In the 2010s there was a deficiency in rolling stock and personnel so the company took a massive investment in rolling stock and hired and trained lots of people.

== Routes ==
Trenord inherited Trenitalia and LeNord operations in Lombardy. It therefore operates 42 regional lines, 12 suburban lines, the Malpensa Express, and co-operates the EuroCity in Italy in cooperation with Deutsche Bahn and Österreichische Bundesbahnen. There are 2200 rides per day, serving 650,000 people on the 1920 km long regional network.
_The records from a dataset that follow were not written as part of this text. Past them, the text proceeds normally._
Definition row_points (e : enrollment_row) : float :=
  match grade e with
  | Some g => match scale_points g with Some p => p | None => nan end
  | None => nan
  end.

(** Left-to-right sum of JavaScript numbers. *)
Definition sum (xs : list float) : float := fold_left add xs 0.

(** The credit hours of the joined course as the row carries them. *)
Definition course_credits (e : enrollment_row) : float :=
  match courses e with
  | Some c => match credits c with Some x => x | None => nan end
  | None => nan
  end.

(** GPA with the credit hours taken from the course as they are. *)
Definition stated_gpa (es : list enrollment_row) : option string :=
  let graded := filter recognized es in
  let total_credits := sum (map course_credits graded) in
  let total_points := sum (map (fun e => row_points e * course_credits e) graded) in
  if 0 <? total_credits then toFixed2 (total_points / total_credits)
  else Some no_data.

(** GPA with 3 credit hours standing in for absent, missing or zero ones. *)
Definition weighted_gpa (es : list enrollment_row) : option string :=
  let graded := filter recognized es in
  let total_credits := sum (map credits_or_3 graded) in
  let total_points := sum (map (fun e => row_points e * credits_or_3 e) graded) in
  if 0 <? total_credits then toFixed2 (total_points / total_credits)
  else Some no_data.

(** No grade of the list is the name of a member of [Object.prototype]. *)
Definition plain_grade (e : enrollment_row) : Prop :=
  match grade e with
  | Some g => inherited g = false
  | None => True
  end.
The infrastructure is owned by Rete Ferroviaria Italiana (RFI) and Ferrovienord.

=== Regional lines ===
List of Trenord regional lines:
- Alessandria – Voghera – Piacenza
- Arona – Gallarate – Busto Arsizio
- Asso – Milan
- Bergamo – Brescia
- Bergamo – Carnate – Milan
- Bergamo – Pioltello – Milan
- Bergamo – Treviglio
- Bornato – Rovato
- Brescia – Breno
- Brescia – Edolo
- Brescia – Parma
- Busto Arsizio – Malpensa Airport
- Chiasso – Como – Milan
- Codogno – Cremona
- Colico – Chiavenna
- Como – Lecco
- Como – Saronno – Milan
- Cremona – Brescia
- Cremona – Mantua
- Cremona – Treviglio
- Gallarate – Milan
- Domodossola – Milan
- Laveno – Varese – Saronno – Milan
- Lecco – Bergamo
- Lecco – Molteno – Monza
- Lecco – Sondrio
- Luino – Gallarate
- Luino – Novara – Alessandria
- Mantova – Cremona – Codogno – Milan
- Mortara – Milan
- Novara – Saronno – Milan
- Pavia – Alessandria
- Pavia – Codogno
- Pavia – Vercelli
- Piacenza – Lodi – Milan
- Sondrio – Tirano
- Stradella – Pavia – Milan
- Tirano – Sondrio – Lecco – Milan
- Varese – Gallarate – Milan
- Varese – Saronno – Milan
- Verona – Brescia – Milan
- Voghera – Pavia – Milan

== Rolling stock==
The company's rolling stock comprises 1850 items, inherited from Trenitalia regional division and from LeNord.

As of December 2023, the Trenord rolling stock comprises:

- Electric locomotives:
  - E.464;

- Multiple unit and rail carriage:
  - Media Distanza con Vestiboli Centrali (MDVC);
  - Media Distanza con Vestiboli Estremi (MDVE);
  - Carrozza vicinale a piano ribassato;
  - Double deck carriages;
  - Vivalto;
- Railcars:
  - ALn 668;
  - ATR125 and ATR115.
  - Colleoni (train) based on Stadler FLIRT and coded ATR 803;
- Electric multiple units:
  - Treno Servizio Regionale;
  - Treno ad alta frequentazione;
  - Caravaggio (train) known as ETR 421, ETR 521 and ETR 521 S1;
  - Donizzetti (train) named ETR 204;
  - Alstom Coradia divided in ETR 245 (or CSA) for Malpensa Express service from Milan Cadorna and Milan Centrale and ETR 425 for regional train service.

As of early 2011, Trenord has started to replace some of the older rolling stocks (such as the Class ALn 668 railcar) with the newer Class ATR125. These newer trains include features such as through carriages, digital information display, air conditioning, and electronic door controls.

As of December 2023, the new rolling stock comprised 79 Caravaggios, 37 Donizzettis and 28 Colleonis.